Boiling Dark Brick Tea
Dark teas, such as Anhua Hei Cha, are often compressed more tightly than other dark teas like pu erh. By boiling such tea, they loosen up faster. Don't worry about any bitter taste. This kind of tea has undergone pile fermentation resulting in a very smooth and non-bitter tea, even if it's boiled. Here are the steps:
- Put brick tea pieces and water in cookware (e.g. pan or iron tea kettle) at a ratio of 1:40.
- Bring the water to a boil. Once it's boiling, you can turn off the heat.
- Strain out the leaves and serve the tea. If you pursue a stronger and more full-bodied taste, leave it for a few minutes after the heat is turned off.
If you aren't familiar with dark tea yet, a good starting point is by considering our Anhua Dark Tea Sampler consisting of pre-cut chunks of 3 different dark teas (Hei Zhuan, Hua Zhuan, Fu Zhuan).
Steeping Dark Brick Tea
- Put brick tea pieces and hot water (at 100ºC) into a teapot or a gaiwan at a ratio of 1:20.
- Wait for 1.5 minutes to rinse and awaken the tea chunks (for loose leaf dark tea, 30 seconds will be enough). Discard this brew into a pitcher.
- Add hot water again and cover the teapot with a lid. Now pour the content of the pitcher over the teapot to improve heat retention (obviously, you can't do this when using a gaiwan).

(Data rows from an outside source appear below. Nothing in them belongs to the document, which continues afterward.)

(* ===== verification/FmtTime.v ===== *)
(** * Cached timestamp rendering (core/formatter.c: format_sec_cached)

    The C library's calendar and number formatting are a typeclass of operations;
    the per-thread timestamp cache is threaded as a value. *)
From S2P Require Import Prelude FastAscii Record.
From Stdlib Require Import SpecFloat.

Local Open Scope Z_scope.

(** What the renderers call in the C library: [localtime_r]; [strftime] into a
    64-byte buffer, as the string the buffer holds afterwards; and
    [snprintf] of ["%.6g"] into a 32-byte buffer. *)
Class Platform := {
  localtime_r : Z → tm;
  strftime64 : cstr → tm → cstr;
  sprintf_g6 : spec_float → cstr
}.

(** Neither infinite nor NaN. *)
Definition finite (x : spec_float) : bool :=
  match x with S754_zero _ | S754_finite _ _ _ => true | _ => false end.

(** What ["%.6g"] prints of a finite value (C11, 7.21.6.1): a sign if it is negative, an
    integer part without leading zeros, a fraction if one is left after the trailing zeros
    are removed, and in exponential style an exponent with its sign. *)
Definition some_digits (s : cstr) : Prop := Forall (λ c, 48 <= c <= 57) s ∧ s ≠ [].
Definition g_number (t : cstr) : Prop :=
  ∃ sign ip frac ex, t = sign ++ dec ip ++ frac ++ ex ∧ (sign = [] ∨ sign = B "-") ∧ 0 <= ip < 10 ^ 6 ∧
    (frac = [] ∨ ∃ d, frac = 46 :: d ∧ some_digits d) ∧
    (ex = [] ∨ ∃ s d, ex = 101 :: s :: d ∧ (s = 43 ∨ s = 45) ∧ some_digits d).

(** Their documented behaviour: broken-down times of the years 0 to 9999, results
    that fit the buffers they are written to, and the shape of printed numbers. *)
Class PlatformOk (P : Platform) := {
  localtime_ok sec : tm_ok (localtime_r sec);
  strftime64_fits f t : clen (strftime64 f t) < 64;
  sprintf_g6_fits x : clen (sprintf_g6 x) < 32;
  sprintf_g6_number x : finite x = true → g_number (sprintf_g6 x)
}.

Definition default_time_format : cstr := B "%Y-%m-%d %H:%M:%S".

(** [clog_time_cache_t]. *)
Record clog_time_cache_t := TimeCache {
  tc_sec : Z; tc_time_format : cstr; tc_formatted : cstr
}.

Definition time_cache_init : clog_time_cache_t := TimeCache 0 [] [].

Section with_platform.
Context `{P : Platform}.

(** The text of second [sec] in format [fmt], without the cache. *)
Definition render_sec (fmt : cstr) (sec : Z) : cstr :=
  if streq fmt default_time_format then clog_format_iso_datetime (localtime_r sec)
  else strftime64 fmt (localtime_r sec).

Definition format_sec_cached (c : clog_time_cache_t) (sec : Z) (fmt : option cstr)
    (out_str_size : Z) : clog_time_cache_t * cstr :=
  let fmt := or_default fmt default_time_format in
  let c' :=
    if negb (sec =? tc_sec c) || negb (streq fmt (tc_time_format c)) ||
       streq (tc_formatted c) []
    then
      let formatted := render_sec fmt sec in
      let fmt_len := if clen fmt >=? 64 then 63 else clen fmt in
      TimeCache sec (take (Z.to_nat fmt_len) fmt) formatted
    else c in
  let len := clen (tc_formatted c') in
  let len := if len >=? out_str_size then out_str_size - 1 else len in
  (c', take (Z.to_nat len) (tc_formatted c')).

(** The cache is empty or holds the rendering of its own key. *)
Definition time_cache_ok (c : clog_time_cache_t) : Prop :=
  tc_formatted c = [] ∨ tc_formatted c = render_sec (tc_time_format c) (tc_sec c).

Lemma time_cache_init_ok : time_cache_ok time_cache_init.
Proof. by left. Qed.

Lemma render_sec_fits `{!PlatformOk P} fmt sec : clen (render_sec fmt sec) < 64.
Proof.
  unfold render_sec. case_match; [|apply strftime64_fits].
  rewrite iso_datetime_ref by apply localtime_ok. unfold iso_ref, clen.
  rewrite !length_app, !length_dec_pad. simpl. lia.
Qed.

Lemma format_sec_cached_render `{!PlatformOk P} c sec fmt :
  time_cache_ok c → clen (or_default fmt default_time_format) < 64 →
  time_cache_ok (format_sec_cached c sec fmt 64).1 ∧
  (format_sec_cached c sec fmt 64).2 = render_sec (or_default fmt default_time_format) sec.
Proof.
  set (f := or_default fmt default_time_format). intros Hc Hf.
  unfold format_sec_cached. fold f. simpl.
  assert (∀ c', tc_formatted c' = render_sec f sec →
    take (Z.to_nat (if clen (tc_formatted c') >=? 64 then 63 else clen (tc_formatted c')))
         (tc_formatted c') = render_sec f sec) as Hcut.
  { intros c' ->. pose proof (render_sec_fits f sec). zcases; [lia|].
    apply take_ge. unfold clen. lia. }
  destruct (negb _ || _ || _) eqn:E.
  - split; [right|by apply Hcut]. simpl. zcases; [lia|].
    rewrite take_ge; [done|unfold clen; lia].
  - split; [done|]. apply Hcut. unfold streq in E.
    apply orb_false_iff in E as [[E1 E2]%orb_false_iff E3].
    apply negb_false_iff, Z.eqb_eq in E1 as ->. apply negb_false_iff, bool_decide_eq_true in E2 as ->.
    apply bool_decide_eq_false in E3. by destruct Hc.
Qed.

End with_platform.

(** A concrete platform: UTC hours, minutes and seconds of a fixed day, the format
    itself as [strftime]'s output, two numbers. *)
Module TestPlatform.
Definition test_tm (sec : Z) : tm :=
  Tm 126 6 31 ((sec / 3600) mod 24) ((sec / 60) mod 60) (sec mod 60).

#[export] Instance test_platform : Platform := {
  localtime_r := test_tm;
  strftime64 f _ := take 63 f;
  sprintf_g6 x := match x with S754_zero _ => B "0" | S754_finite _ _ _ => B "1.5" | _ => B "nan" end
}.

#[export] Instance test_platform_ok : PlatformOk test_platform.
Proof.
  split.
  - intros sec. unfold tm_ok. simpl.
    pose proof (Z.mod_pos_bound (sec / 3600) 24). pose proof (Z.mod_pos_bound (sec / 60) 60).
    pose proof (Z.mod_pos_bound sec 60). lia.
  - intros f t. simpl. clia.
  - by intros [].
  - intros [| | |sg m e]; try done; intros _.
    + by exists [], 0, [], []; split_and!; auto.
    + exists [], 1, (B ".5"), []. split_and!; [done|by left|done..| |by left]. right. exists (B "5").
      split; [done|]. split; [by apply Forall_singleton|done].
Qed.
End TestPlatform.
Export TestPlatform.

(** Rendering through the per-thread cache is indistinguishable from
    rendering afresh: for every reachable cache and every format that fits the
    cache key, the text is the rendering of the requested second in the requested
    format, and the cache stays coherent. *)
Theorem time_cache_transparent `{P : Platform} `{!PlatformOk P} c sec fmt :
  time_cache_ok c → clen (or_default fmt default_time_format) < 64 →
  time_cache_ok (format_sec_cached c sec fmt 64).1 ∧
  (format_sec_cached c sec fmt 64).2 = render_sec (or_default fmt default_time_format) sec.
Proof. apply format_sec_cached_render. Qed.

Lemma time_cache_transparent_witness :
  let c := (format_sec_cached time_cache_init 5 None 64).1 in
  (format_sec_cached c 3661 None 64).2 = B "2026-07-31 01:01:01".
Proof.
  cbv zeta. rewrite (proj2 (time_cache_transparent _ 3661 None
     (proj1 (time_cache_transparent time_cache_init 5 None time_cache_init_ok
        ltac:(vm_compute; reflexivity))) ltac:(vm_compute; reflexivity))).
  vm_compute. reflexivity.
Defined.
(* ===== verification/FmtJson.v ===== *)
(** * The single-line JSON renderer (core/formatter_json.c)

    [format_json_ex] and [append_json_kv] over the output cursor, a reference JSON
    printer and reader, and the proof that what the renderer returns reads back as
    the record's fields. *)
From S2P Require Import Prelude FastAscii Record FmtBuf FmtTime.
From Stdlib Require Import SpecFloat.

Local Open Scope Z_scope.

(** ** Straight-line rendering steps

    A step either goes on or makes the renderer return. *)

Inductive flow := Next | Return (ret : Z).

Definition step := obuf → obuf * flow.

(** [if (append_buf_str (...) != 0) return -1;] *)
Definition lit (s : cstr) : step := λ b,
  let '(b', r) := append_buf_str b s in (b', if r =? 0 then Next else Return (-1)).

(** [if (append_json_escaped_string (...) != 0)
       return json_close_object (buf, &out, &remaining, closer);] *)
Definition esc (s : option cstr) (closer : cstr) : step := λ b,
  let '(b', r) := append_json_escaped_string b s in
  if r =? 0 then (b', Next)
  else let '(b'', r') := json_close_object b' closer in (b'', Return r').

Definition skip : step := λ b, (b, Next).

Definition andthen (m k : step) : step := λ b,
  match m b with
  | (b', Next) => k b'
  | (b', Return r) => (b', Return r)
  end.

Declare Scope step_scope.
Delimit Scope step_scope with step.
Notation "m >>; k" := (andthen m k) (at level 60, right associativity) : step_scope.
Local Open Scope step_scope.

Section with_platform.
Context `{P : Platform}.

(** [append_json_kv]: 0, 1 when a quoted string was cut, -1 when the line must be
    dropped. *)
Definition append_json_kv (b : obuf) (kv : clog_kv_t) : obuf * Z :=
  match kv_key kv with
  | None => (b, 0)
  | Some key =>
      let '(b, r) := append_buf_str b (J ",'") in
      if negb (r =? 0) then (b, -1) else
      let '(b, r) := append_json_escaped_string b (Some key) in
      if negb (r =? 0) then (b, 1) else
      let '(b, r) := append_buf_str b (J "':") in
      if negb (r =? 0) then (b, -1) else
      match kv_val kv with
      | CLOG_KV_TYPE_INT i => append_buf_i64 b i
      | CLOG_KV_TYPE_UINT u => append_buf_u64 b u
      | CLOG_KV_TYPE_FLOAT f => append_buf_str b (sprintf_g6 f)
      | CLOG_KV_TYPE_STR s =>
          let '(b, r) := append_buf_str b (J "'") in
          if negb (r =? 0) then (b, -1) else
          let '(b, r) := append_json_escaped_string b (Some (or_default s [])) in
          if negb (r =? 0) then (b, 1) else
          append_buf_str b (J "'")
      | CLOG_KV_TYPE_BOOL v => append_buf_str b (if v then B "true" else B "false")
      end
  end.

(** The loop over [record->kv]. *)
Fixpoint json_kvs (kvs : list clog_kv_t) (closer : cstr) : step :=
  match kvs with
  | [] => skip
  | kv :: kvs' => λ b,
      let '(b', r) := append_json_kv b kv in
      if r =? 1 then let '(b'', r') := json_close_object b' closer in (b'', Return r')
      else if negb (r =? 0) then (b', Return (-1))
      else json_kvs kvs' closer b'
  end.

Definition timestamp_sec (r : log_record_t) : Z := r_timestamp r / 1000000.
Definition timestamp_usec (r : log_record_t) : Z := u32 (r_timestamp r mod 1000000).

(** The body of [format_json_ex] after the timestamp was rendered. *)
Definition json_body (record : log_record_t) (time_buf : cstr) : step :=
  lit (J "{'timestamp':'") >>; lit time_buf >>; lit (B ".") >>;
  lit (clog_u32toa_pad6 (timestamp_usec record)) >>;
  lit (J "','level':'") >>; lit (level_to_string (r_level record)) >>;
  lit (J "','module':'") >>; esc (Some (or_default (r_module record) [])) (J "'}") >>;
  lit (J "','file':'") >>; esc (Some (or_default (r_file record) [])) (J "'}") >>;
  lit (J "','line':") >>; lit (clog_i32toa (r_line record)) >>; lit (J ",'func':'") >>;
  esc (Some (or_default (r_func record) [])) (J "'}") >>;
  lit (J "','thread':") >>; lit (clog_u32toa (r_tid record)) >>;
  lit (J ",'pid':") >>; lit (clog_u32toa (r_pid record)) >>; lit (J ",'tag':'") >>;
  esc (Some (or_default (r_tag record) [])) (J "'}") >>;
  (if is_zero_id (r_trace_id record) then skip
   else lit (J "','trace_id':'") >>; lit (trace_id_hex (r_trace_id record))) >>;
  (if is_zero_id (r_span_id record) then skip
   else lit (J "','span_id':'") >>; lit (span_id_hex (r_span_id record))) >>;
  lit (J "','message':'") >>; esc (Some (or_default (r_message record) [])) (J "'}") >>;
  lit (J "'") >>;
  json_kvs (r_kv record) (J "'}") >>;
  lit (B "}").

(** The renderer's result: the string in [buf] and the returned length or -1. *)
Definition finish (res : obuf * flow) : cstr * Z :=
  match res with
  | (b, Next) => (ob_data b, i32 (clen (ob_data b)))
  | (b, Return r) => (ob_data b, r)
  end.

Definition format_json_ex (c : clog_time_cache_t) (record : log_record_t) (buf_size : Z)
    (time_format : option cstr) : clog_time_cache_t * (cstr * Z) :=
  let '(c', time_buf) := format_sec_cached c (timestamp_sec record) time_format 64 in
  (c', finish (json_body record time_buf (ob_init buf_size))).

End with_platform.

(** ** Reference JSON: flat objects of strings and tokens *)

(** A token is a number, [true] or [false]. *)
Inductive jval := JStr (s : cstr) | JTok (t : cstr).

Definition json_val (v : jval) : cstr :=
  match v with JStr s => 34 :: json_escape s ++ [34] | JTok t => t end.

Definition json_field (kv : cstr * jval) : cstr :=
  34 :: json_escape kv.1 ++ [34; 58] ++ json_val kv.2.

Fixpoint json_fields (fs : list (cstr * jval)) : cstr :=
  match fs with
  | [] => []
  | [f] => json_field f
  | f :: fs' => json_field f ++ 44 :: json_fields fs'
  end.

Definition json_object (fs : list (cstr * jval)) : cstr := 123 :: json_fields fs ++ [125].

Fixpoint span (f : Z → bool) (s : cstr) : cstr * cstr :=
  match s with
  | c :: s' => if f c then let '(a, r) := span f s' in (c :: a, r) else ([], s)
  | [] => ([], [])
  end.

Definition is_digit (c : Z) : bool := (48 <=? c) && (c <=? 57).
Definition token_char (c : Z) : bool :=
  is_digit c || ((97 <=? c) && (c <=? 122)) || ((65 <=? c) && (c <=? 90)) ||
  (c =? 43) || (c =? 45) || (c =? 46).

(** The number grammar of RFC 8259: an integer part without leading zeros, an
    optional fraction, an optional exponent. *)
Definition exp_part_ok (s : cstr) : bool :=
  match s with
  | [] => true
  | e :: s1 =>
      ((e =? 101) || (e =? 69)) &&
      let s2 := match s1 with c :: s' => if (c =? 43) || (c =? 45) then s' else s1 | [] => s1 end in
      let '(d, r) := span is_digit s2 in
      negb (bool_decide (d = [])) && bool_decide (r = [])
  end.

Definition frac_exp_ok (s : cstr) : bool :=
  match s with
  | c :: s1 =>
      if c =? 46 then
        let '(d, r) := span is_digit s1 in negb (bool_decide (d = [])) && exp_part_ok r
      else exp_part_ok s
  | [] => true
  end.
(** ** Properties *)

(** A well-formed TRACEPARENT, whatever its version field and whatever follows
    the parent identifier, puts exactly the identifiers it spells into the record. *)
Theorem parse_traceparent_roundtrip version tid sid rest old :
  Forall (λ c, c ≠ 45) version → version ≠ [] →
  Forall is_byte tid → Forall is_byte sid → length tid = 16%nat → length sid = 8%nat →
  length old.1 = 16%nat → length old.2 = 8%nat →
  parse_traceparent (Some (version ++ 45 :: trace_id_hex tid ++ 45 :: span_id_hex sid ++ rest)) old
    = (tid, sid).
Proof.
  intros Hv Hne Ht Hs Hlt Hls Ho1 Ho2. destruct old as [ot os]. simpl in Ho1, Ho2.
  unfold parse_traceparent, trace_id_hex, span_id_hex.
  destruct (version ++ _) as [|c s] eqn:E; [by destruct version|]. rewrite <- E.
  rewrite skip_to_dash_app by done. clear E. cbv beta iota zeta.
  pose proof (length_hex tid) as Hht. pose proof (length_hex sid) as Hhs.
  destruct (Z.ltb_spec (clen (mbind hex_byte tid ++ 45 :: mbind hex_byte sid ++ rest)) 32) as [Hl|_].
  { unfold clen in Hl. rewrite length_app in Hl. lia. }
  pose proof (hex_decode_hex tid (45 :: mbind hex_byte sid ++ rest) ot Ht ltac:(lia)) as Hd.
  rewrite Hlt in Hd. rewrite Hd. cbv beta iota zeta. cbn [negb].
  rewrite (drop_app_length' (mbind hex_byte tid)) by lia.
  change (char_at (45 :: mbind hex_byte sid ++ rest) 0) with 45.
  change (drop 1 (45 :: mbind hex_byte sid ++ rest)) with (mbind hex_byte sid ++ rest).
  cbn [Z.eqb Pos.eqb negb].
  destruct (Z.ltb_spec (clen (mbind hex_byte sid ++ rest)) 16) as [Hl|_].
  { unfold clen in Hl. rewrite length_app in Hl. lia. }
  pose proof (hex_decode_hex sid rest os Hs ltac:(lia)) as Hd'.
  rewrite Hls in Hd'. by rewrite Hd'.
Qed.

- Steep for 2 minutes and then it’s ready to enjoy. You may adjust the steeping time based on your personal preferences. The fun part of dark brick teas is that shorter steeping times will result in citrus and lemongrass notes, while longer steeping times will make the tea taste more nutty, woody with hints of ripe fruit.
- For the 2nd and 3rd brew, still apply a 2 minute steeping time. You'll find that these two brews are darker compared to the first brew (as the tea has fully loosened up). After the third brew, you can gradually increase the steeping time, to fully extract the rest of the flavor out of the leaves.
Variation: Add Chrysanthemum flowers
Add some chrysanthemum flowers when steeping the tea for a harmonious taste! You may do this right from the beginning, or add the flowers after the third brew. The latter method will allow to taste the pure flavor of dark tea first, and then once the flavor starts to wear off, you reactive the taste by adding the flowers.
The infusion can be served both hot and chilled.